Your instructions
Below is a block of entries; repeat exactly the lines starting at the line that contains "shopify_variants_by_sku = None →" and ending at the line that contains "existing_product_info product Hactive", both included.

Dataset entries
(** *** The sync orchestrator *)

(** C10: a product limit of 0 is not a limit: the run is the run without a
    limit, where the slice [all_products[:0]] would have been empty; the
    loop body is applied to the products of the whole catalogue, in order,
    and the run ends as that loop ends; every product is reached unless a
    critical error is printed. *)
Theorem C10_limit_zero_is_no_limit {W} `{!Library W} `{!Py.SetOrder}
    (supplier : reply) (s : St W) (all_products : list ProductData) :
  let s' := (run_full_sync (Some 0%Z) (Body (Py.VBool true) (Some all_products)) s).1 in
  run_full_sync (Some 0%Z) supplier s = run_full_sync None supplier s
  ∧ products_to_process (Some 0%Z) all_products = all_products
  ∧ slice_to all_products 0 = []
  ∧ (∀ s1 r, for_each all_products process_product s = (s1, r) →
             run_full_sync (Some 0%Z) (Body (Py.VBool true) (Some all_products)) s
             = (closed_after s1 r, inr tt))
  ∧ ∃ reached rest,
      all_products = reached ++ rest
      ∧ probes (ops s') = probes (ops s) ++ expected_probes reached
      ∧ (critical_errors (printed s') = critical_errors (printed s) → rest = []).
Proof.
  intros s'. split; [done|]. split; [done|]. split; [done|]. split.
  - intros s1 r Hloop. by apply run_full_sync_loop.
  - destruct (catalogue_loop_probes all_products s) as (reached & rest & Hsplit & Hprobes & Hrest).
    destruct (catalogue_loop_printed all_products s) as (lines & Hlines).
    exists reached, rest. split; [done|]. unfold s'. clear s'.
    destruct (for_each all_products process_product s) as [s1 r] eqn:Hloop.
    rewrite (run_full_sync_loop (Some 0%Z) all_products s s1 r Hloop).
    unfold closed_after. simpl in *. split.
    + by rewrite probes_app, Hprobes, app_nil_r.
    + destruct r as [e|[]].
      * rewrite Hlines, !critical_errors_app. simpl. intros Hsame.
        apply (f_equal length) in Hsame. rewrite !length_app in Hsame. simpl in Hsame. lia.
      * intros _. by apply Hrest.
Qed.

(** C6: a supplier product none of whose children is active is skipped:
    no call is made on the client, the shop is as it was, only the line
    that tells the skip is printed. *)
Theorem C6_no_active_variant_no_operation {W} `{!Library W} `{!Py.SetOrder}
    (product_data : ProductData) (s : St W)
    (Hnone : Forall (λ h, is_active h = false) (hijos product_data)) :
  process_product product_data s
  = (mkSt (world s) (ops s) (printed s ++ [SkippingNoActive (nombrePadre product_data)]),
     inr tt).
Proof.
  apply supplier_variants_active_nil in Hnone.
  unfold process_product. by rewrite Hnone.
Qed.

Lemma C6_witness :
  Forall (λ h, is_active h = false) (hijos taza)
  ∧ @process_product _ _ Py.in_code_order taza (MemShop.start empty_shop)
    = (mkSt empty_shop [] [SkippingNoActive (Some "TAZA"%string)], inr tt).
Proof.
  assert (Forall (λ h, is_active h = false) (hijos taza)) as Hnone
    by (repeat constructor).
  split; [exact Hnone|].
  exact (@C6_no_active_variant_no_operation _ _ Py.in_code_order taza
           (MemShop.start empty_shop) Hnone).
Defined.

(** *** Creating a product *)


(** *** Reconciling an existing product *)

(** C4: in the pass over a product found in the shop, whose variants were
    fetched and whose prices convert, the calls made are the probe, the
    fetch, then the price updates, then deletions only; the price updates
    are, in the order of the active supplier SKUs, one for each active SKU
    that is in the shop's SKU index and whose current price differs from
    the freshly computed one by more than 0.01, with the id of the shop
    variant and the computed price, and none for any other SKU; what an
    update returns, and what the deletion loop does, does not change
    them. *)
Theorem C4_price_update_iff_beyond_tolerance {W} `{!Library W} `{!Py.SetOrder}
    (product_data : ProductData) (s : St W) (first_sku : string) (h0 : Hijo)
    (rest : PyDict.t Hijo) (w w1 : W) (edges : list Edge)
    (existing_product_info : Found) (product : Product)
    (Hactive : supplier_variants_active product_data = (first_sku, h0) :: rest)
    (Hlookup : graphql_product_variants first_sku (world s) = (w, inr edges))
    (Hfound : found_of edges = Some existing_product_info)
    (Hfetch : product_find (found_product_id existing_product_info) w = (w1, inr product))
    (Hprices : prices_convert (supplier_variants_active product_data)
                 (PyDict.comprehension sku (variants product))) :
  let shopify_variants_by_sku := PyDict.comprehension sku (variants product) in
  (∃ dels,
     ops (process_product product_data s).1
     = ops s ++ FindBySku first_sku :: GetVariants (found_product_id existing_product_info)
               :: flat_map (spec_price_update shopify_variants_by_sku)
                    (supplier_variants_active product_data)
               ++ dels
     ∧ Forall (λ o, is_delete o = true) dels)
  ∧ (∀ item shopify_variant computed current,
       PyDict.get item.1 shopify_variants_by_sku = Some shopify_variant →
       new_price item.2 = inr computed →
       Py.float_of (Py.VStr (price shopify_variant)) = inr current →
       (spec_price_update shopify_variants_by_sku item
        = [UpdatePrice (id shopify_variant) computed]
        ↔ (0.01 <? PrimFloat.abs (current - computed))%float = true)
       ∧ (spec_price_update shopify_variants_by_sku item = []
          ↔ (0.01 <? PrimFloat.abs (current - computed))%float = false))
  ∧ (∀ item, PyDict.get item.1 shopify_variants_by_sku = None →
             spec_price_update shopify_variants_by_sku item = []).
Proof.
  intros by_sku. split; [|split].
  - destruct (existing_product_pass product_data first_sku h0 rest s w w1 edges
                existing_product_info product Hactive Hlookup Hfound Hfetch Hprices)
      as (s2 & [Hops _] & Heq).
    rewrite Heq. clear Heq. fold by_sku.
    destruct (for_each_ops (λ o, is_delete o = true) (delete_discontinued by_sku)
                (Py.iterate [PyDict.keys by_sku;
                             PyDict.keys (supplier_variants_active product_data)]
                   (skus_to_delete (supplier_variants_active product_data) by_sku))
                (delete_discontinued_ops by_sku) s2) as (dels & Hdels & HPdels).
    exists dels. split; [|done]. rewrite Hdels, Hops, <- app_assoc. done.
  - intros item v computed current Hg Hn Hc. unfold spec_price_update.
    rewrite Hg, Hn, Hc. by destruct (0.01 <? PrimFloat.abs (current - computed))%float.
  - intros item Hg. unfold spec_price_update. by rewrite Hg.
Qed.

Lemma C4_witness :
  let s := MemShop.start (MemShop.shop_with [vaso_in_shop "150.00"] 1000) in
  let by_sku := PyDict.comprehension sku (map MemShop.listed (variants (vaso_in_shop "150.00"))) in
  prices_convert (supplier_variants_active vaso) by_sku
  ∧ flat_map (spec_price_update by_sku) (supplier_variants_active vaso)
    = [UpdatePrice "71" (100 * 0.77 / 0.60)]
  ∧ (0.01 <? PrimFloat.abs (150 - 100 * 0.77 / 0.60))%float = true
  ∧ ∃ dels,
      ops (@process_product _ _ Py.in_code_order vaso s).1
      = [] ++ FindBySku "S1" :: GetVariants "7"
           :: flat_map (spec_price_update by_sku) (supplier_variants_active vaso) ++ dels
      ∧ Forall (λ o, is_delete o = true) dels.
Proof.
  intros s by_sku.
  assert (prices_convert (supplier_variants_active vaso) by_sku) as Hprices.
  { constructor; [|constructor; [|constructor]]; simpl; intros v Hv.
    - injection Hv as <-. split; eexists; reflexivity.
    - discriminate Hv. }
  split; [exact Hprices|]. split; [reflexivity|]. split; [reflexivity|].
  exact (proj1 (@C4_price_update_iff_beyond_tolerance _ _ Py.in_code_order vaso s
                  "S1" (hijo "S1" "1" "100.00" ["B"; "C"]%string)
                  [("S2"%string, hijo "S2" "1" "200.00" [])]
                  (MemShop.shop_with [vaso_in_shop "150.00"] 1000)
                  (MemShop.shop_with [vaso_in_shop "150.00"] 1000)
                  [MemShop.edge_of (shop_variant "71" "7" "S1" "150.00")]
                  {| variant_id := "71"; found_product_id := "7"; found_price := "150.00" |}
                  (MemShop.with_listed_variants (vaso_in_shop "150.00"))
                  eq_refl eq_refl eq_refl eq_refl Hprices)).
Defined.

Response to the task
  ∧ (∀ item, PyDict.get item.1 shopify_variants_by_sku = None →
             spec_price_update shopify_variants_by_sku item = []).
Proof.
  intros by_sku. split; [|split].
  - destruct (existing_product_pass product_data first_sku h0 rest s w w1 edges
                existing_product_info product Hactive Hlookup Hfound Hfetch Hprices)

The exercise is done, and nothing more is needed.